PROBLEM STATEMENT: From the first line to the last, give the data again exactly.

GIVEN DATA:
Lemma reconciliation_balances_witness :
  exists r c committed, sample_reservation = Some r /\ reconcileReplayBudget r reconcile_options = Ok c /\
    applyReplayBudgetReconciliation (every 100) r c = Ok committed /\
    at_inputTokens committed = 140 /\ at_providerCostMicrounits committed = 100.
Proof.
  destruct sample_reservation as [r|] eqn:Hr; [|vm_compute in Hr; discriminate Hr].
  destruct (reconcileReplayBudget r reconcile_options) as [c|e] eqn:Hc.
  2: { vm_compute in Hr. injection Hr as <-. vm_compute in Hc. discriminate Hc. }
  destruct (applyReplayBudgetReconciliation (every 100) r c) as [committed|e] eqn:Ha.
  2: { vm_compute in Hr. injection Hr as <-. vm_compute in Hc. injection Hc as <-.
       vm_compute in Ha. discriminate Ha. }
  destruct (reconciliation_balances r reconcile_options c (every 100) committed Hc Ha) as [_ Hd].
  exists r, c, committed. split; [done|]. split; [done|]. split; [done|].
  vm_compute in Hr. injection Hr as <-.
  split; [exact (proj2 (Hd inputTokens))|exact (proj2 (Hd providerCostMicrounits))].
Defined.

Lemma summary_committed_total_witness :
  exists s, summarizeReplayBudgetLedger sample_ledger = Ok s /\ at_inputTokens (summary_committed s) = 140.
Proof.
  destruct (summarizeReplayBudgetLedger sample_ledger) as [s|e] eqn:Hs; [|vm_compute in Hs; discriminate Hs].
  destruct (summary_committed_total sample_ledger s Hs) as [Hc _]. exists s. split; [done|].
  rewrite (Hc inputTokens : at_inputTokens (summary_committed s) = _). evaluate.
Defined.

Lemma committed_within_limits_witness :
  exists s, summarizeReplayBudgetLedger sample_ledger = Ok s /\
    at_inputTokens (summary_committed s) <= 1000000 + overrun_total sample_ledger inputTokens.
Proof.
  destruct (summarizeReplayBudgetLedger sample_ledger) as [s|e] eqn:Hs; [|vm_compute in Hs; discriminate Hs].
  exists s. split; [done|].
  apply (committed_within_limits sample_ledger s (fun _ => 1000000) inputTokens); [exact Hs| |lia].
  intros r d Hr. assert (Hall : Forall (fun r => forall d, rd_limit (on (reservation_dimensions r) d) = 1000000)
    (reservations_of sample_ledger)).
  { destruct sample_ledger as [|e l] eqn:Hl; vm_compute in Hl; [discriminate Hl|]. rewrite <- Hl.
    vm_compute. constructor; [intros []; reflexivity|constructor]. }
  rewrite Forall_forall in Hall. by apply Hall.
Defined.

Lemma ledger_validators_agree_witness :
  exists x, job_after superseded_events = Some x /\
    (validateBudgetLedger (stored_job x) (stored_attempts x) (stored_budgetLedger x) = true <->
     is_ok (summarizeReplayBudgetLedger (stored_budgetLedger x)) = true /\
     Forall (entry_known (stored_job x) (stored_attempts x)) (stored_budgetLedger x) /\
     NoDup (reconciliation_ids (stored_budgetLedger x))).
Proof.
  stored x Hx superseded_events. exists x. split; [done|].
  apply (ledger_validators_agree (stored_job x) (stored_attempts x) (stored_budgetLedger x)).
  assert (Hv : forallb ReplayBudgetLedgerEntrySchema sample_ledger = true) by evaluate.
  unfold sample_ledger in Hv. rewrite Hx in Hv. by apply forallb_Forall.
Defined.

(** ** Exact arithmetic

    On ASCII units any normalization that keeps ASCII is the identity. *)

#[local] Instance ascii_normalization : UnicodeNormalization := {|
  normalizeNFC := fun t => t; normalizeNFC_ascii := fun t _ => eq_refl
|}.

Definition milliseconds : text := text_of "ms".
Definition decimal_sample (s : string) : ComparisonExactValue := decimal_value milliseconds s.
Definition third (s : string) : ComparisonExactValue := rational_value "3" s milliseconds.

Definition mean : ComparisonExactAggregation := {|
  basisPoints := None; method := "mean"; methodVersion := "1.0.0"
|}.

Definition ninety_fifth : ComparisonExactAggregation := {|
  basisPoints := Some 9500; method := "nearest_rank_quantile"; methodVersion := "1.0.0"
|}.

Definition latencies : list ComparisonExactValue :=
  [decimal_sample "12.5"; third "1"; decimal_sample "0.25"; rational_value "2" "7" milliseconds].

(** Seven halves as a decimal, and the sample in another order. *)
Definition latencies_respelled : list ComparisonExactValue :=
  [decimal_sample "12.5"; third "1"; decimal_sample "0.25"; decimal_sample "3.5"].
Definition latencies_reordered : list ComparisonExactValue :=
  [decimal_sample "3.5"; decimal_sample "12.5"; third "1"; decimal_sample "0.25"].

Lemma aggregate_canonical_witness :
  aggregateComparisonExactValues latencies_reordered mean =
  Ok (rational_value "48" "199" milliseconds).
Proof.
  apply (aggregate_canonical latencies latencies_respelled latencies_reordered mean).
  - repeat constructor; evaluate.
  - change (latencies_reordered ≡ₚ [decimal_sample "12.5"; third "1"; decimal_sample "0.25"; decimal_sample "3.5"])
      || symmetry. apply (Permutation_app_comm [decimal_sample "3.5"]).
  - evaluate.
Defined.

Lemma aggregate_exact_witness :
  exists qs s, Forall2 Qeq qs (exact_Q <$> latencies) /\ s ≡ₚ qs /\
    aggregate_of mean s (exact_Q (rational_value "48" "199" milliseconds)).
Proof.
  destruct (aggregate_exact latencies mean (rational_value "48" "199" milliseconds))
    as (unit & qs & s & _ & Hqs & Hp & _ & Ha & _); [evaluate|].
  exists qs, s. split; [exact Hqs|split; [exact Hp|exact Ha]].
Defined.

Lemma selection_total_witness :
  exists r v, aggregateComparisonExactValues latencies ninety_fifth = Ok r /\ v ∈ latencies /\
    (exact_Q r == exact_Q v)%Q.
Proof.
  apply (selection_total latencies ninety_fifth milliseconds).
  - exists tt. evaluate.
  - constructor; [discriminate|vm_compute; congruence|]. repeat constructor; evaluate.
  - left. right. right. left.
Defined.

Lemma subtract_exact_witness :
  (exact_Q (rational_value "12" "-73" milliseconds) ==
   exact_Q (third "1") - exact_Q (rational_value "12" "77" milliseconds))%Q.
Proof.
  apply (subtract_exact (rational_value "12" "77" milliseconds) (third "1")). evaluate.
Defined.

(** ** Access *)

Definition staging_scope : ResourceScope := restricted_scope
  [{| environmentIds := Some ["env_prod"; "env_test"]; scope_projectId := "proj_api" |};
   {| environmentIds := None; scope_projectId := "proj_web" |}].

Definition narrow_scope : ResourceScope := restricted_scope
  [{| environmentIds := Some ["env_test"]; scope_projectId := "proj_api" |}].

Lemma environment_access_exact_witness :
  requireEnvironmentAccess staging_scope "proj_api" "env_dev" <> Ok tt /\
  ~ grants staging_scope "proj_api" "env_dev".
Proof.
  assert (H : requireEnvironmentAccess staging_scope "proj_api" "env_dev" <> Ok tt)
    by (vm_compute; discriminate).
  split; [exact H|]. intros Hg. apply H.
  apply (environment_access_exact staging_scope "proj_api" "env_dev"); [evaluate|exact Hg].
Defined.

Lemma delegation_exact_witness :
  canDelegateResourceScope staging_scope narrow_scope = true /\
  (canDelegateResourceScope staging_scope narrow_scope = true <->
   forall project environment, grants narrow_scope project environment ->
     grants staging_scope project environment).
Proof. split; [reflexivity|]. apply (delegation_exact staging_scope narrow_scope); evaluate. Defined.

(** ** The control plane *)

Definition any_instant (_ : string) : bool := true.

EXERCISE ANSWER:
Lemma reconciliation_balances_witness :
  exists r c committed, sample_reservation = Some r /\ reconcileReplayBudget r reconcile_options = Ok c /\
    applyReplayBudgetReconciliation (every 100) r c = Ok committed /\
    at_inputTokens committed = 140 /\ at_providerCostMicrounits committed = 100.
Proof.
  destruct sample_reservation as [r|] eqn:Hr; [|vm_compute in Hr; discriminate Hr].
  destruct (reconcileReplayBudget r reconcile_options) as [c|e] eqn:Hc.
  2: { vm_compute in Hr. injection Hr as <-. vm_compute in Hc. discriminate Hc. }
  destruct (applyReplayBudgetReconciliation (every 100) r c) as [committed|e] eqn:Ha.
  2: { vm_compute in Hr. injection Hr as <-. vm_compute in Hc. injection Hc as <-.
       vm_compute in Ha. discriminate Ha. }
  destruct (reconciliation_balances r reconcile_options c (every 100) committed Hc Ha) as [_ Hd].
  exists r, c, committed. split; [done|]. split; [done|]. split; [done|].
  vm_compute in Hr. injection Hr as <-.
  split; [exact (proj2 (Hd inputTokens))|exact (proj2 (Hd providerCostMicrounits))].
Defined.

Lemma summary_committed_total_witness :
  exists s, summarizeReplayBudgetLedger sample_ledger = Ok s /\ at_inputTokens (summary_committed s) = 140.
Proof.
  destruct (summarizeReplayBudgetLedger sample_ledger) as [s|e] eqn:Hs; [|vm_compute in Hs; discriminate Hs].
  destruct (summary_committed_total sample_ledger s Hs) as [Hc _]. exists s. split; [done|].
  rewrite (Hc inputTokens : at_inputTokens (summary_committed s) = _). evaluate.
Defined.

Lemma committed_within_limits_witness :
  exists s, summarizeReplayBudgetLedger sample_ledger = Ok s /\
    at_inputTokens (summary_committed s) <= 1000000 + overrun_total sample_ledger inputTokens.
Proof.
  destruct (summarizeReplayBudgetLedger sample_ledger) as [s|e] eqn:Hs; [|vm_compute in Hs; discriminate Hs].
  exists s. split; [done|].
  apply (committed_within_limits sample_ledger s (fun _ => 1000000) inputTokens); [exact Hs| |lia].
  intros r d Hr. assert (Hall : Forall (fun r => forall d, rd_limit (on (reservation_dimensions r) d) = 1000000)
    (reservations_of sample_ledger)).
  { destruct sample_ledger as [|e l] eqn:Hl; vm_compute in Hl; [discriminate Hl|]. rewrite <- Hl.
    vm_compute. constructor; [intros []; reflexivity|constructor]. }
  rewrite Forall_forall in Hall. by apply Hall.
Defined.

Lemma ledger_validators_agree_witness :
  exists x, job_after superseded_events = Some x /\
    (validateBudgetLedger (stored_job x) (stored_attempts x) (stored_budgetLedger x) = true <->
     is_ok (summarizeReplayBudgetLedger (stored_budgetLedger x)) = true /\
     Forall (entry_known (stored_job x) (stored_attempts x)) (stored_budgetLedger x) /\
     NoDup (reconciliation_ids (stored_budgetLedger x))).
Proof.
  stored x Hx superseded_events. exists x. split; [done|].
  apply (ledger_validators_agree (stored_job x) (stored_attempts x) (stored_budgetLedger x)).
  assert (Hv : forallb ReplayBudgetLedgerEntrySchema sample_ledger = true) by evaluate.
  unfold sample_ledger in Hv. rewrite Hx in Hv. by apply forallb_Forall.
Defined.

(** ** Exact arithmetic

    On ASCII units any normalization that keeps ASCII is the identity. *)

#[local] Instance ascii_normalization : UnicodeNormalization := {|
  normalizeNFC := fun t => t; normalizeNFC_ascii := fun t _ => eq_refl
|}.

Definition milliseconds : text := text_of "ms".
Definition decimal_sample (s : string) : ComparisonExactValue := decimal_value milliseconds s.
Definition third (s : string) : ComparisonExactValue := rational_value "3" s milliseconds.

Definition mean : ComparisonExactAggregation := {|
  basisPoints := None; method := "mean"; methodVersion := "1.0.0"
|}.

Definition ninety_fifth : ComparisonExactAggregation := {|
  basisPoints := Some 9500; method := "nearest_rank_quantile"; methodVersion := "1.0.0"
|}.

Definition latencies : list ComparisonExactValue :=
  [decimal_sample "12.5"; third "1"; decimal_sample "0.25"; rational_value "2" "7" milliseconds].

(** Seven halves as a decimal, and the sample in another order. *)
Definition latencies_respelled : list ComparisonExactValue :=
  [decimal_sample "12.5"; third "1"; decimal_sample "0.25"; decimal_sample "3.5"].
Definition latencies_reordered : list ComparisonExactValue :=
  [decimal_sample "3.5"; decimal_sample "12.5"; third "1"; decimal_sample "0.25"].

Lemma aggregate_canonical_witness :
  aggregateComparisonExactValues latencies_reordered mean =
  Ok (rational_value "48" "199" milliseconds).
Proof.
  apply (aggregate_canonical latencies latencies_respelled latencies_reordered mean).
  - repeat constructor; evaluate.
  - change (latencies_reordered ≡ₚ [decimal_sample "12.5"; third "1"; decimal_sample "0.25"; decimal_sample "3.5"])
      || symmetry. apply (Permutation_app_comm [decimal_sample "3.5"]).
  - evaluate.
Defined.

Lemma aggregate_exact_witness :
  exists qs s, Forall2 Qeq qs (exact_Q <$> latencies) /\ s ≡ₚ qs /\
    aggregate_of mean s (exact_Q (rational_value "48" "199" milliseconds)).
Proof.
  destruct (aggregate_exact latencies mean (rational_value "48" "199" milliseconds))
    as (unit & qs & s & _ & Hqs & Hp & _ & Ha & _); [evaluate|].
  exists qs, s. split; [exact Hqs|split; [exact Hp|exact Ha]].
Defined.

Lemma selection_total_witness :
  exists r v, aggregateComparisonExactValues latencies ninety_fifth = Ok r /\ v ∈ latencies /\
    (exact_Q r == exact_Q v)%Q.
Proof.
  apply (selection_total latencies ninety_fifth milliseconds).
  - exists tt. evaluate.
  - constructor; [discriminate|vm_compute; congruence|]. repeat constructor; evaluate.
  - left. right. right. left.
Defined.

Lemma subtract_exact_witness :
  (exact_Q (rational_value "12" "-73" milliseconds) ==
   exact_Q (third "1") - exact_Q (rational_value "12" "77" milliseconds))%Q.
Proof.
  apply (subtract_exact (rational_value "12" "77" milliseconds) (third "1")). evaluate.
Defined.

(** ** Access *)

Definition staging_scope : ResourceScope := restricted_scope
  [{| environmentIds := Some ["env_prod"; "env_test"]; scope_projectId := "proj_api" |};
   {| environmentIds := None; scope_projectId := "proj_web" |}].

Definition narrow_scope : ResourceScope := restricted_scope
  [{| environmentIds := Some ["env_test"]; scope_projectId := "proj_api" |}].

Lemma environment_access_exact_witness :
  requireEnvironmentAccess staging_scope "proj_api" "env_dev" <> Ok tt /\
  ~ grants staging_scope "proj_api" "env_dev".
Proof.
  assert (H : requireEnvironmentAccess staging_scope "proj_api" "env_dev" <> Ok tt)
    by (vm_compute; discriminate).
  split; [exact H|]. intros Hg. apply H.
  apply (environment_access_exact staging_scope "proj_api" "env_dev"); [evaluate|exact Hg].
Defined.

Lemma delegation_exact_witness :
  canDelegateResourceScope staging_scope narrow_scope = true /\
  (canDelegateResourceScope staging_scope narrow_scope = true <->
   forall project environment, grants narrow_scope project environment ->
     grants staging_scope project environment).
Proof. split; [reflexivity|]. apply (delegation_exact staging_scope narrow_scope); evaluate. Defined.

(** ** The control plane *)

Definition any_instant (_ : string) : bool := true.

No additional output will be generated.